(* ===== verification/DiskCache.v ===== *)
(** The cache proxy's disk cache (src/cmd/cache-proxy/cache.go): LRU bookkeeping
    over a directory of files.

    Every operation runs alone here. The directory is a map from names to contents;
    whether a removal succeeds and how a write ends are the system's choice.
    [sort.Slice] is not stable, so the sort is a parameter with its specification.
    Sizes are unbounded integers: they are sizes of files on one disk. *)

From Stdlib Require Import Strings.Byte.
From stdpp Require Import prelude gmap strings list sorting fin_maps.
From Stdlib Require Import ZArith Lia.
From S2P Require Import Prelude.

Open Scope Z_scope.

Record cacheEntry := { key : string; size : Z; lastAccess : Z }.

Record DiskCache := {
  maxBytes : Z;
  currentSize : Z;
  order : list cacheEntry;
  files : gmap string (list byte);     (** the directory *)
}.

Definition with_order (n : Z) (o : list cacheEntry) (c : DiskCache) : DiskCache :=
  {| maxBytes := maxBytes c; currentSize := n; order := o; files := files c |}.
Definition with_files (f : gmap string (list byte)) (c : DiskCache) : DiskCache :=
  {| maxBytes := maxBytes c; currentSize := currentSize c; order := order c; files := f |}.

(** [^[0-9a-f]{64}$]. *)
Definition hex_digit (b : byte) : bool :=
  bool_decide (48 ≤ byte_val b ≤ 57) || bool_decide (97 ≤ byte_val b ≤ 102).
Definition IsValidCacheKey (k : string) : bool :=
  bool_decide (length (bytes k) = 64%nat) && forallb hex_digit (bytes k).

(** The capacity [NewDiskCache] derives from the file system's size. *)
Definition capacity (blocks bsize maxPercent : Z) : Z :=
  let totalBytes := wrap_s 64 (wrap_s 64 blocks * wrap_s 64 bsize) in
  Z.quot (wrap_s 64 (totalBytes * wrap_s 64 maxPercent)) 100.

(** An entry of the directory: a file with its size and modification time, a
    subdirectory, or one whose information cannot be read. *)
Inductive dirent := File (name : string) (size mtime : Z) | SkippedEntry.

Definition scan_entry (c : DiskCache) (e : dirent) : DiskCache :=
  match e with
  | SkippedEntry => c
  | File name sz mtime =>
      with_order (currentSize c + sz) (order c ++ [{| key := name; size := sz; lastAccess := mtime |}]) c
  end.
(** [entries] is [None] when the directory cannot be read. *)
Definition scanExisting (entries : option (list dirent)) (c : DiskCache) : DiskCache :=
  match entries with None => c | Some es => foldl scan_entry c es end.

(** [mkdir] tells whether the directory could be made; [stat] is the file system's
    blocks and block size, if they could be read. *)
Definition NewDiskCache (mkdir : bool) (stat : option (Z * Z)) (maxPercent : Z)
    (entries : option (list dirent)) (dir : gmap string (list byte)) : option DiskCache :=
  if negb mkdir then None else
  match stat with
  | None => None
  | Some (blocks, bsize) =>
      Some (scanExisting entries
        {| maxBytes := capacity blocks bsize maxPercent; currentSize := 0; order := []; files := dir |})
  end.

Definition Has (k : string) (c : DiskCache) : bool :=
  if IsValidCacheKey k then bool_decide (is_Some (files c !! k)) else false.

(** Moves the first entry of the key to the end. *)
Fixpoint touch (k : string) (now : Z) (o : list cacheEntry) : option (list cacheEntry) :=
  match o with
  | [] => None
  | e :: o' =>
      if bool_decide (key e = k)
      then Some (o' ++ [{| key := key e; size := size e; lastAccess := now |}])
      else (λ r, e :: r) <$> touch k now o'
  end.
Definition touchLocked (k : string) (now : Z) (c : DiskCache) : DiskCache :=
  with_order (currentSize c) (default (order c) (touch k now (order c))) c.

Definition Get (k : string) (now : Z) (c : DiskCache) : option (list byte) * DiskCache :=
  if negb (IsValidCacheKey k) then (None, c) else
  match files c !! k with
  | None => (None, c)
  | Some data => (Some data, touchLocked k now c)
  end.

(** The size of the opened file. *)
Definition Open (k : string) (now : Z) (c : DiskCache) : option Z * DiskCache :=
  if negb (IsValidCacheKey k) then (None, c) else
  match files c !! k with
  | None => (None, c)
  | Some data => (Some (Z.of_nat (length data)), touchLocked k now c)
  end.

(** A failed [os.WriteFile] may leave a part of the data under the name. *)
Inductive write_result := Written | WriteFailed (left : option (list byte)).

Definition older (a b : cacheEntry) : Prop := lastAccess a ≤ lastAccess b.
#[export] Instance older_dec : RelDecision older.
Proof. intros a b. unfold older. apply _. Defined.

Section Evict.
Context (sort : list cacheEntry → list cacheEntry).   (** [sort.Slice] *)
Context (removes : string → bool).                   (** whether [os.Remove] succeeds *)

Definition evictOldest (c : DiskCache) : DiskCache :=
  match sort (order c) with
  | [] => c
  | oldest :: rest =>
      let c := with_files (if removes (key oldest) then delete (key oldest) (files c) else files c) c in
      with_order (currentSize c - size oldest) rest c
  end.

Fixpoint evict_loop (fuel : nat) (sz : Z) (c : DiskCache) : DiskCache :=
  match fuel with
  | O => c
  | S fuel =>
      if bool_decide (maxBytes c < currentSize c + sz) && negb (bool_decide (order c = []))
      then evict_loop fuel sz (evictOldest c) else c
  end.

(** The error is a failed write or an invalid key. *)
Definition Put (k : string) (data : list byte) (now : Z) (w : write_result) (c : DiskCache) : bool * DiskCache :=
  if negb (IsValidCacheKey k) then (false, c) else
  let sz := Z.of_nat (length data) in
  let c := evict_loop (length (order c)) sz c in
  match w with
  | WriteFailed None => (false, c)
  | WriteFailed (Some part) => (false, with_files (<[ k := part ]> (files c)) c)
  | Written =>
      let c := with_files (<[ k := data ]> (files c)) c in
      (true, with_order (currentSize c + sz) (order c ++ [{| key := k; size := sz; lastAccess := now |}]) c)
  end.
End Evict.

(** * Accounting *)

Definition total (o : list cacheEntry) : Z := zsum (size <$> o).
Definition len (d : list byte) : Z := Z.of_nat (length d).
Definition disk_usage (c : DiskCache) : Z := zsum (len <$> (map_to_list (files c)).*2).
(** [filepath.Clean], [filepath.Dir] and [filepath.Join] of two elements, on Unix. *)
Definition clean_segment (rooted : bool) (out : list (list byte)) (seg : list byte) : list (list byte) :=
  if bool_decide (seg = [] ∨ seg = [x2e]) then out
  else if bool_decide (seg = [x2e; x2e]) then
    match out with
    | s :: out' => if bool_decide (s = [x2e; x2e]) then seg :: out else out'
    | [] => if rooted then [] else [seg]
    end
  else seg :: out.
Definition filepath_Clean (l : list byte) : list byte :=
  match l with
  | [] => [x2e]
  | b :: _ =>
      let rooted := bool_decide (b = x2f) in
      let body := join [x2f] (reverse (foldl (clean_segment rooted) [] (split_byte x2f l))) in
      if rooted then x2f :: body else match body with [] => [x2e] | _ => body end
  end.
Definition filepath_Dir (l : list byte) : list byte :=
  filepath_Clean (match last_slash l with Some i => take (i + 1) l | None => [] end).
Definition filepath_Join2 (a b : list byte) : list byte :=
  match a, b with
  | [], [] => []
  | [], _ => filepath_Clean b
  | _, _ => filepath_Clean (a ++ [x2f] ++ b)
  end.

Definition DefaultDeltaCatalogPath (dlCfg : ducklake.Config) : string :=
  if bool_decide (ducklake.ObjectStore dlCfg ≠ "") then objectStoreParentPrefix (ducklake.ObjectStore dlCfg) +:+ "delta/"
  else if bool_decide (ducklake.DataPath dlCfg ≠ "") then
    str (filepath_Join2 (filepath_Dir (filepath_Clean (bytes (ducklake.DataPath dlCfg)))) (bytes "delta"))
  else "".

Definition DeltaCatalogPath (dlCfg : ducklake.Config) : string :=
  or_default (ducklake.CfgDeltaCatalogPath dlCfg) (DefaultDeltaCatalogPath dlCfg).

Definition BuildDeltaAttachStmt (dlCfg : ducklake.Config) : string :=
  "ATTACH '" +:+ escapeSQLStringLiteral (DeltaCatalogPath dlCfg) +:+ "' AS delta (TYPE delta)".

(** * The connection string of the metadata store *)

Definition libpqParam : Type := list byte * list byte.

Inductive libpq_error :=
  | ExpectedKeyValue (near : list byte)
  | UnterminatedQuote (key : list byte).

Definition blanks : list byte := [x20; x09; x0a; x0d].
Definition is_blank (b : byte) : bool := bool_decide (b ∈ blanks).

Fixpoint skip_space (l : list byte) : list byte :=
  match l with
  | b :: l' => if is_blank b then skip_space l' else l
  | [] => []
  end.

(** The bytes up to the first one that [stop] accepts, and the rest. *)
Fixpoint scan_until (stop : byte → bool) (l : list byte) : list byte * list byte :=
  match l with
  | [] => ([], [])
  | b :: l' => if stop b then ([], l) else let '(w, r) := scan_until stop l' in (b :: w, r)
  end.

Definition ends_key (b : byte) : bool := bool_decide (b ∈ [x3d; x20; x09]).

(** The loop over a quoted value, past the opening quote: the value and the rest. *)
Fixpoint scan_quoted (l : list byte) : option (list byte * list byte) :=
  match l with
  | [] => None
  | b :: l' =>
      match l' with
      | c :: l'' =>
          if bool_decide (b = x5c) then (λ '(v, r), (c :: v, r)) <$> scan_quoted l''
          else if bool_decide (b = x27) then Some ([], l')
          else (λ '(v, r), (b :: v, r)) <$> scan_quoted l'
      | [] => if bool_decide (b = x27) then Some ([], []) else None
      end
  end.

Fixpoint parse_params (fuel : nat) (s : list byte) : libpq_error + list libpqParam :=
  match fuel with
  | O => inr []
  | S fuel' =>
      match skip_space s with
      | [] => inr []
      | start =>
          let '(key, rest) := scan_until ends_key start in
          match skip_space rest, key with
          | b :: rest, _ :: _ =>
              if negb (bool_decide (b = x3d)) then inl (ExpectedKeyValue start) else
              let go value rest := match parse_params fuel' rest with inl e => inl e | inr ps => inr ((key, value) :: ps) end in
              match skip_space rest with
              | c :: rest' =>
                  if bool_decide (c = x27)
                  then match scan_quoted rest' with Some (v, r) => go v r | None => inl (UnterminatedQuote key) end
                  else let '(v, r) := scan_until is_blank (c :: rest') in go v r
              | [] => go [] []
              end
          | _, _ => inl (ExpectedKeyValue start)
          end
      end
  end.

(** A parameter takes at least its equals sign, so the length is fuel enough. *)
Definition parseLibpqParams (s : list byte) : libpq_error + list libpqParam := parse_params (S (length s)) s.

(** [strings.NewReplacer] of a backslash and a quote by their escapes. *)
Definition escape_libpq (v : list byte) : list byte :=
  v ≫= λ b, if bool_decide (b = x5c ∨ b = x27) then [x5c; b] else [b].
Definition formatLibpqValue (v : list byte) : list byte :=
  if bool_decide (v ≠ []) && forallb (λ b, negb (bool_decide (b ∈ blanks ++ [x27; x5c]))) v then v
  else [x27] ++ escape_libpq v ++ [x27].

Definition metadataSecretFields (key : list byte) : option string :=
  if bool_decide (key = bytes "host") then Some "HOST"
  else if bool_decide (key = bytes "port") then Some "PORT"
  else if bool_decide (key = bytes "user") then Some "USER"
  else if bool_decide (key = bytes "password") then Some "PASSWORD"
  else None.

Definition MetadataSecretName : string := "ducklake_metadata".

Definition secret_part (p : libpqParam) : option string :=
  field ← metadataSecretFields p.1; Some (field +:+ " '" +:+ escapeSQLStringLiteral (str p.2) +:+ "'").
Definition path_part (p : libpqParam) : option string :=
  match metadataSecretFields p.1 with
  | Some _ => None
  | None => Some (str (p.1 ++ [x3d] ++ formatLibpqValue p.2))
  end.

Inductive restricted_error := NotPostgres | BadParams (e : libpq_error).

## Instructions to follow
Among the lines above, find the one with "SkippedEntry => c" and the one with "Some (scanExisting entries". Quote both and everything between them, exactly.

## Task answer
  | SkippedEntry => c
  | File name sz mtime =>
      with_order (currentSize c + sz) (order c ++ [{| key := name; size := sz; lastAccess := mtime |}]) c
  end.
(** [entries] is [None] when the directory cannot be read. *)
Definition scanExisting (entries : option (list dirent)) (c : DiskCache) : DiskCache :=
  match entries with None => c | Some es => foldl scan_entry c es end.

(** [mkdir] tells whether the directory could be made; [stat] is the file system's
    blocks and block size, if they could be read. *)
Definition NewDiskCache (mkdir : bool) (stat : option (Z * Z)) (maxPercent : Z)
    (entries : option (list dirent)) (dir : gmap string (list byte)) : option DiskCache :=
  if negb mkdir then None else
  match stat with
  | None => None
  | Some (blocks, bsize) =>
      Some (scanExisting entries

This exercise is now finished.